An unidentified caller to Israel Radio's Arabic service said Hamas was responsible. "An anonymous caller speaking in Arabic claimed he was talking in the name of the Hamas movement and said that Salah Abdel-Rahim Ishaq, 24, from Ramallah, carried out the attack," the report said.

Palestinian President Yasser Arafat was quoted by his spokesman as calling the blast "a declaration of war". "The peace process is in danger," Mr Arafat's spokesman Marwan Kanafani said.

Mr Arafat told reporters at his headquarters: "We will cooperate with the Israeli government to confront these dangerous criminal acts that target the Palestinian people and the Israeli people and the peace process."

Mr Peres's government has urged Mr Arafat repeatedly to get tough with Islamic militants of the Hamas group, who have claimed responsibility for the most of the attacks which have killed more than 200 Israelis since September 1993.

Mr Arafat, who later met with top security chiefs in emergency session, told reporters that "this is the time for action at all levels and not a time for words". He said his security forces had been in a "state of emergency" since Sunday.

But the immediate impact of the new bomb seemed to be to deal the fragile peace process another heavy blow.

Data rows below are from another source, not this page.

(* ===== verification/Prog.v ===== *)
(** * Programs over the operations of an engine

    A client of the engine is a program: a tree of operations and of what is done
    with their results. It runs over a finite map and, with the same answers while the
    worker keeps up, over the engine. *)

From S2P Require Import Prelude Ordered Text Float Fnv Bloom Memtable Wal Page PageStore Compaction BgCompaction Cache Hamt IndexApi Engine EngineSpec.
Local Open Scope Z_scope.

Inductive Prog (A : Type) :=
  | Ret (a : A)
  | Do (o : eop) (k : res bytes eout -> Prog A).
Arguments Ret {A} a.
Arguments Do {A} o k.

Fixpoint pbind {A B : Type} (p : Prog A) (f : A -> Prog B) : Prog B :=
  match p with
  | Ret a => f a
  | Do o k => Do o (fun r => pbind (k r) f)
  end.

(** [?] and the propagation of panics. *)
Definition try_ {A B : Type} (p : Prog (res bytes A)) (f : A -> Prog (res bytes B)) : Prog (res bytes B) :=
  pbind p (fun r => match r with Ok a => f a | Err e => Ret (Err e) | Panic => Ret Panic end).

Definition e_put (key value : bytes) : Prog (res bytes unit) :=
  Do (EPut key value) (fun r => Ret (const tt <$> r)).
Definition e_delete (key : bytes) : Prog (res bytes unit) :=
  Do (EDelete key) (fun r => Ret (const tt <$> r)).
Definition e_get (key : bytes) : Prog (option bytes) :=
  Do (EGet key) (fun r => Ret (match r with Ok (OValue v) => v | _ => None end)).
Definition e_scan (start end_ : bytes) : Prog (res bytes (list (bytes * bytes))) :=
  Do (EScan start end_) (fun r => Ret (match r with Ok (OEntries l) => Ok l | Ok _ => Ok [] | Err e => Err e | Panic => Panic end)).

Definition e_batch (kvs : list (bytes * bytes)) : Prog (res bytes unit) :=
  Do (EBatch kvs) (fun r => Ret (const tt <$> r)).
Definition e_bulk (kvs : list (bytes * bytes)) : Prog (res bytes nat) :=
  Do (EBulk kvs) (fun r => Ret (match r with Ok (OCount n) => Ok n | Ok _ => Ok 0%nat | Err e => Err e | Panic => Panic end)).
Definition e_flush : Prog (res bytes unit) := Do EFlush (fun r => Ret (const tt <$> r)).

(** Deleting keys in order, stopping at the first error. *)
Fixpoint e_delete_all (keys : list bytes) : Prog (res bytes unit) :=
  match keys with
  | [] => Ret (Ok tt)
  | key :: keys' => try_ (e_delete key) (fun _ => e_delete_all keys')
  end.

(** The operations on a map. *)
Fixpoint run_map {A : Type} (m : gmap bytes bytes) (p : Prog A) : A * gmap bytes bytes :=
  match p with
  | Ret a => (a, m)
  | Do o k => let '(r, m') := spec_eop m o in run_map m' (k r)
  end.

Lemma run_map_bind {A B : Type} (p : Prog A) (f : A -> Prog B) m :
  run_map m (pbind p f) = let '(a, m') := run_map m p in run_map m' (f a).
Proof. revert m. induction p as [a|o k IH]; intros m; [done|]. cbn. destruct (spec_eop m o) as [r m']. apply IH. Qed.

Lemma run_delete_all ks : forall m, run_map m (e_delete_all ks) = (Ok tt, foldl (fun m k => base.delete k m) m ks).
Proof. induction ks as [|k ks IH]; intros m; [done|]. cbn. apply IH. Qed.

Lemma deletes_lookup ks : forall (m : gmap bytes bytes) k,
  foldl (fun m k => base.delete k m) m ks !! k = if decide (k ∈ ks) then None else m !! k.
Proof.
  induction ks as [|x ks IH]; intros m k; cbn [foldl]; [by rewrite decide_False by apply not_elem_of_nil|].
  rewrite IH, lookup_delete. destruct (decide (k ∈ ks)) as [Hi|Hi]; [by rewrite decide_True by (by right)|].
  case_decide; [subst; by rewrite decide_True by left|]. rewrite decide_False; [done|]. by intros [?|?]%elem_of_cons.
Qed.

(** What a program writes on its way. *)
Fixpoint prog_writes {A : Type} (m : gmap bytes bytes) (p : Prog A) : list (bytes * option bytes) :=
  match p with
  | Ret _ => []
  | Do o k => eop_writes o ++ prog_writes (spec_eop m o).2 (k (spec_eop m o).1)
  end.

Lemma prog_writes_bind {A B : Type} (p : Prog A) (f : A -> Prog B) : forall m,
  prog_writes m (pbind p f) = prog_writes m p ++ prog_writes (run_map m p).2 (f (run_map m p).1).
Proof.
  induction p as [a|o k IH]; intros m; [done|]. cbn [pbind prog_writes run_map]. rewrite IH, (assoc_L app).
  by destruct (spec_eop m o).
Qed.

Definition map_write (m : gmap bytes bytes) (w : bytes * option bytes) : gmap bytes bytes :=
  match w.2 with Some v => <[w.1 := v]> m | None => base.delete w.1 m end.

Lemma spec_eop_writes m o : (spec_eop m o).2 = foldl map_write m (eop_writes o).
Proof.
  destruct o as [k v|k|kvs|kvs|k|s t|]; try done; cbn [spec_eop snd eop_writes puts];
    (revert m; induction kvs as [|kv kvs IH]; intros m; [done|apply IH]).
Qed.

Lemma run_map_writes {A : Type} (p : Prog A) : forall m, (run_map m p).2 = foldl map_write m (prog_writes m p).
Proof.
  induction p as [a|o k IH]; intros m; [done|]. cbn [run_map prog_writes]. rewrite foldl_app, <- spec_eop_writes.
  destruct (spec_eop m o) as [r m']. apply IH.
Qed.

(** ** Running over the engine *)
Section engine.
Context (crc : bytes -> Z) (deflate : bytes -> bytes).
Context (read_dir : fs -> list bytes) (ln : f64 -> f64).
Context (iter : gmap bytes CacheEntry -> list (bytes * CacheEntry)).
Context {I : Type} `{Hops : IndexOps I} `{Hlaws : !IndexLaws I}.
Implicit Types (e : Engine (I := I)).
Context (ks : gset bytes) (Hks : no_collision ks).
Context (cap : Z) (Hcap : cap <= 2 ^ 63).
Context (Hln : forall n, Z.of_nat n < cap -> bloom_fits ln n).

Abbreviation exec := (run_eop crc deflate read_dir ln iter).

(** [bg] is what the worker thread does between two operations. *)
Fixpoint run_prog {A : Type} (bg : Engine -> Engine) e (p : Prog A) : A * Engine (I := I) :=
  match p with
  | Ret a => (a, e)
  | Do o k => let '(r, e') := do_eop crc ln iter e o in run_prog bg (bg e') (k r)
  end.

Lemma run_prog_bind {A B : Type} bg (p : Prog A) (f : A -> Prog B) : forall e,
  run_prog bg e (pbind p f) = let '(a, e') := run_prog bg e p in run_prog bg e' (f a).
Proof. induction p as [a|o k IH]; intros e; [done|]. cbn. destruct (do_eop _ _ _ e o) as [r e']. apply IH. Qed.

(** The conditions of the engine's refinement, along the run: the size bound, keys
    of distinct hashes, and flushes that do not overfill level 0 with pages that disagree. *)
Fixpoint prog_safe {A : Type} (io : nat) (n : Z) e (p : Prog A) : Prop :=
  match p with
  | Ret _ => n <= cap
  | Do o k => n + eop_cost o <= cap /\ (forall x, x ∈ eop_keys o -> x ∈ ks) /\ op_safe e o /\
      prog_safe io (n + eop_cost o) (exec io e o).2 (k (exec io e o).1)
  end.

(** The bound on entries and flushes after the run. *)
Fixpoint prog_count {A : Type} (io : nat) (n : Z) e (p : Prog A) : Z :=
  match p with
  | Ret _ => n
  | Do o k => prog_count io (n + eop_cost o) (exec io e o).2 (k (exec io e o).1)
  end.

Lemma prog_count_bind {A B : Type} io (p : Prog A) (f : A -> Prog B) : forall n e,
  prog_count io n e (pbind p f) =
  prog_count io (prog_count io n e p) (run_prog (settle deflate read_dir io) e p).2 (f (run_prog (settle deflate read_dir io) e p).1).
Proof.
  induction p as [a|o k IH]; intros n e; [done|]. cbn [pbind prog_count run_prog]. rewrite IH. unfold run_eop.
  by destruct (do_eop crc ln iter e o).
Qed.

Lemma prog_safe_bind {A B : Type} io (p : Prog A) (f : A -> Prog B) : forall n e, prog_safe io n e p ->
  prog_safe io (prog_count io n e p) (run_prog (settle deflate read_dir io) e p).2 (f (run_prog (settle deflate read_dir io) e p).1) ->
  prog_safe io n e (pbind p f).
Proof.
  induction p as [a|o k IH]; intros n e; [done|]. cbn [pbind prog_safe prog_count run_prog].
  intros (Hc & Hk & Ho & Hs) Hf. split_and!; [done..|]. apply IH; [done|]. unfold run_eop in *. by destruct (do_eop crc ln iter e o).
Qed.

(** A worker that catches up after each operation. *)
Lemma run_prog_ok {A : Type} io (p : Prog A) : forall n e, engine_inv ks n e -> prog_safe io n e p ->
  (run_prog (settle deflate read_dir io) e p).1 = (run_map (Hamt.view (state e)) p).1 /\
  Hamt.view (state (run_prog (settle deflate read_dir io) e p).2) = (run_map (Hamt.view (state e)) p).2 /\
  engine_inv ks (prog_count io n e p) (run_prog (settle deflate read_dir io) e p).2 /\
  idx_writes (indices e) (prog_writes (Hamt.view (state e)) p) = Ok (indices (run_prog (settle deflate read_dir io) e p).2).
Proof.
  induction p as [a|o k IH]; intros n e Hinv Hs; [done|]. destruct Hs as (Hc & Hk & Ho & Hs).
  destruct (run_eop_ok crc deflate read_dir ln iter ks Hks cap Hcap Hln n io e o Hinv Hc Hk Ho) as (E1 & E2 & E3 & Ex).
  cbn [run_prog run_map prog_count]. unfold run_eop in *. destruct (do_eop crc ln iter e o) as [r e1]. cbn [fst snd] in *.
  destruct (IH r (n + eop_cost o) _ E3 Hs) as (F1 & F2 & F3 & F4).
  cbn [prog_writes]. destruct (spec_eop (Hamt.view (state e)) o) as [r' m1]. cbn [fst snd] in *. subst r' m1.
  split_and!; [done..|]. unfold idx_writes in *. by rewrite foldl_app, Ex.
Qed.

(** A run without a flush is safe: a check by evaluation. *)
Fixpoint prog_safeb {A : Type} (io : nat) (n : Z) e (p : Prog A) : bool :=
  match p with
  | Ret _ => n <=? cap
  | Do o k => (n + eop_cost o <=? cap) && forallb (fun x => bool_decide (x ∈ ks)) (eop_keys o) && negb (op_flushes e o) &&
      prog_safeb io (n + eop_cost o) (exec io e o).2 (k (exec io e o).1)
  end.

Lemma prog_safeb_ok {A : Type} io (p : Prog A) : forall n e, prog_safeb io n e p = true -> prog_safe io n e p.
Proof.
  induction p as [a|o k IH]; intros n e Hb; cbn in *; [lia|].
  apply andb_prop in Hb as [[[Hc Hk]%andb_prop Hf]%andb_prop Hr]. split_and!; [lia| | |by apply IH].
  - intros x Hx. rewrite forallb_forall in Hk. apply (bool_decide_eq_true _), Hk. by apply list_elem_of_In.
  - intros Ht. by rewrite Ht in Hf.
Qed.
End engine.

Last night, Mr Peres's office said that Israel had ordered home its delegation to peace talks with Syria in the United States. "We are sending the delegation home following the latest attack," said an official.

The Israeli-Syrian talks had been suspended until Wednesday following Sunday's bombing. Syria, stopping short of outright condemnation of that attack, said yesterday that Israel could never achieve security or stability if it did not work to achieve what Damascus called real and just peace with the Arabs.

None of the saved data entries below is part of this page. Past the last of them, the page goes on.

(* ===== verification/Durable.v ===== *)
(** * Programs and the log

    What a program writes is what the log holds after it, so that the map a program leaves is the
    one a database opened on the log starts from, but for its empty values, which the log cannot tell from
    deletions. *)

From S2P Require Import Prelude Ordered Text Float Fnv Bloom Memtable Wal Page PageStore Compaction BgCompaction Cache Hamt IndexApi Engine EngineSpec Recovery Prog.
Local Open Scope Z_scope.

(** The record of a write. *)
Definition write_rec (w : bytes * option bytes) : WalRecord := mkRecord w.1 (default [] w.2).

(** The records that a log keeps. *)
Definition kept (m : gmap bytes bytes) : gmap bytes bytes := filter (fun kv => kv.2 <> []) m.

Lemma kept_lookup m k : kept m !! k = match m !! k with Some [] => None | v => v end.
Proof.
  unfold kept. destruct (m !! k) as [[|b v]|] eqn:E.
  - apply map_lookup_filter_None. right. intros x Hx. rewrite E in Hx. injection Hx as <-. by intros [].
  - by apply map_lookup_filter_Some.
  - apply map_lookup_filter_None. by left.
Qed.

(** The log holds the map. *)
Definition log_holds (rs : list WalRecord) (m : gmap bytes bytes) : Prop := forall k, log_map rs !! k ≫= id = kept m !! k.

Lemma log_map_snoc rs r : log_map (rs ++ [r]) = Memtable.spec_op (log_map rs) (rec_op r).
Proof. unfold log_map. by rewrite fmap_app, foldl_app. Qed.

Lemma log_holds_write rs m w : log_holds rs m -> log_holds (rs ++ [write_rec w]) (map_write m w).
Proof.
  intros H k. rewrite log_map_snoc, kept_lookup. specialize (H k). rewrite kept_lookup in H. unfold Memtable.spec_op.
  rewrite rec_op_key, lookup_insert. destruct w as [k' [[|b v]|]]; cbn [write_rec map_write fst snd default from_option id Wal.key];
    rewrite ?lookup_insert, ?lookup_delete; destruct (decide (k' = k)) as [->|]; done.
Qed.

Lemma log_holds_writes ws : forall rs m, log_holds rs m -> log_holds (rs ++ (write_rec <$> ws)) (foldl map_write m ws).
Proof.
  induction ws as [|w ws IH]; intros rs m H; [by rewrite app_nil_r|]. rewrite fmap_cons, cons_middle, (assoc_L app).
  by apply IH, log_holds_write.
Qed.

(** A value the log knows is not empty. *)
Lemma log_map_nonempty (rs : list WalRecord) k : log_map rs !! k <> Some (Some []).
Proof.
  induction rs as [|r rs IH] using rev_ind; [done|]. rewrite log_map_snoc. unfold Memtable.spec_op.
  rewrite lookup_insert. destruct (decide _) as [_|_]; [|exact IH]. unfold rec_op. by destruct (Wal.value r).
Qed.

Lemma log_holds_self (rs : list WalRecord) (m : gmap bytes bytes) : (forall k, m !! k = log_map rs !! k ≫= id) -> log_holds rs m.
Proof.
  intros H k. rewrite kept_lookup, H. pose proof (log_map_nonempty rs k) as Hn. destruct (log_map rs !! k) as [[[|b v]|]|]; done.
Qed.

Lemma recs_puts kvs : recs kvs = write_rec <$> puts kvs.
Proof. unfold recs, puts. by rewrite <- list_fmap_compose. Qed.

(** ** Running programs *)
Section durable.
Context (crc : bytes -> Z) (deflate : bytes -> bytes) (read_dir : fs -> list bytes) (ln : f64 -> f64).
Context (iter : gmap bytes CacheEntry -> list (bytes * CacheEntry)).
Context {I : Type} `{Hops : IndexOps I} `{Hlaws : !IndexLaws I}.
Context (ks : gset bytes) (Hks : no_collision ks).
Context (cap : Z) (Hcap : cap <= 2 ^ 63).
Context (Hln : forall n, Z.of_nat n < cap -> bloom_fits ln n).
Implicit Types (e : Engine (I := I)).

Abbreviation worker io := (settle (I := I) deflate read_dir io).

Lemma eop_logged e o r e' rs : logged crc e rs -> do_eop crc ln iter e o = (Ok r, e') ->
  logged crc e' (rs ++ (write_rec <$> eop_writes o)).
Proof.
  intros Hl E. destruct o as [k v|k|kvs|kvs|k|s t|]; cbn [do_eop eop_writes] in *.
  - unfold out in E. destruct (put crc ln k v e) as [[[]|x|] e1] eqn:Ep; try discriminate E. injection E as _ <-.
    by eapply (acked_logged crc deflate read_dir ln iter), acked_put.
  - unfold out in E. destruct (Engine.delete crc ln k e) as [[[]|x|] e1] eqn:Ep; try discriminate E. injection E as _ <-.
    by eapply (acked_logged crc deflate read_dir ln iter), acked_delete.
  - unfold out in E. destruct (put_batch crc ln kvs e) as [[[]|x|] e1] eqn:Ep; try discriminate E. injection E as _ <-.
    rewrite <- recs_puts. by eapply (acked_logged crc deflate read_dir ln iter), acked_batch.
  - unfold out in E. destruct (bulk_ingest crc ln kvs e) as [[n|x|] e1] eqn:Ep; try discriminate E. injection E as _ <-.
    rewrite <- recs_puts. by eapply (acked_logged crc deflate read_dir ln iter), acked_bulk.
  - destruct (Engine.get iter e k) as [v e1] eqn:Eg. injection E as _ <-.
    pose proof (acked_logged crc deflate read_dir ln iter _ _ _ _ Hl (acked_get crc deflate read_dir ln iter e k)) as H. by rewrite Eg in H.
  - injection E as _ <-. by rewrite app_nil_r.
  - unfold out in E. destruct (flush ln e) as [[[]|x|] e1] eqn:Ep; try discriminate E. injection E as _ <-.
    by eapply (acked_logged crc deflate read_dir ln iter), acked_flush.
Qed.

Lemma run_prog_logged {A : Type} io (p : Prog A) : forall n e rs, engine_inv ks n e -> prog_safe crc deflate read_dir ln iter ks cap io n e p ->
  logged crc e rs -> logged crc (run_prog crc ln iter (worker io) e p).2 (rs ++ (write_rec <$> prog_writes (Hamt.view (state e)) p)).
Proof.
  induction p as [a|o k IH]; intros n e rs Hinv Hs Hl; [by rewrite app_nil_r|]. destruct Hs as (Hc & Hk & Ho & Hs).
  destruct (run_eop_ok crc deflate read_dir ln iter ks Hks cap Hcap Hln n io e o Hinv Hc Hk Ho) as (E1 & E2 & E3 & _).
  cbn [run_prog prog_writes]. unfold run_eop in *. destruct (do_eop crc ln iter e o) as [r e1] eqn:Ee. cbn [fst snd] in *.
  assert (logged crc (settle deflate read_dir io e1) (rs ++ (write_rec <$> eop_writes o))) as Hl1.
  { destruct r as [r|x|]; [|..].
    1: exact (eop_logged _ _ _ _ _ Hl Ee).
    all: destruct o as [| | | | |s t|]; try discriminate E1; cbn in Ee; injection Ee as _ <-; by rewrite app_nil_r. }
  rewrite fmap_app, (assoc_L app), <- E1, <- E2. by eapply IH.
Qed.
End durable.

Warren Christopher, the US Secretary of State, yesterday cut short a visit to the Caribbean to chair an emergency session of President Bill Clinton's top national security advisers on the crisis in Israel, convened even before the new bombing in Tel Aviv.

The latest attack, condemned by President Clinton as "a senseless act of violence against innocent people", has stunned and dismayed the administration, leaving it few options to prevent the complete unravelling of a Middle East peace process in which Washington has invested considerable time, diplomatic energy and prestige.

Speaking during a campaign trip to Michigan, Mr Clinton urged Israelis to "fight for peace" and reject the "division and conflict" which were the goals of extremists on all sides, Jewish and Arab alike. But those exhortations will be hard to translate into reality - as shown by the jeers that rained upon the head of Martin Indyk, the US Ambassador to Israel, as he visited the scene of the bombing yesterday.

In practice there seems little the US can do. According to a White House spokesman, the meeting of Mr Christopher, the Defense Secretary William Perry, the CIA director John Deutch, and Anthony Lake, Mr Clinton's national security adviser, would examine "ways of assisting the Israelis". That, presumably, includes the use of US intelligence to help track down members of Hamas and other Palestinian terrorists.

Beyond that, Washington will do what it can to exert pressure on the Arab states in the region to give no succour or shelter to the terrorist groups, who some experts believe may be based not in the PLO-administered Gaza strip or West Bank, but outside Israel altogether, perhaps in Jordan or Lebanon - in the latter case with the tacit consent of Syria.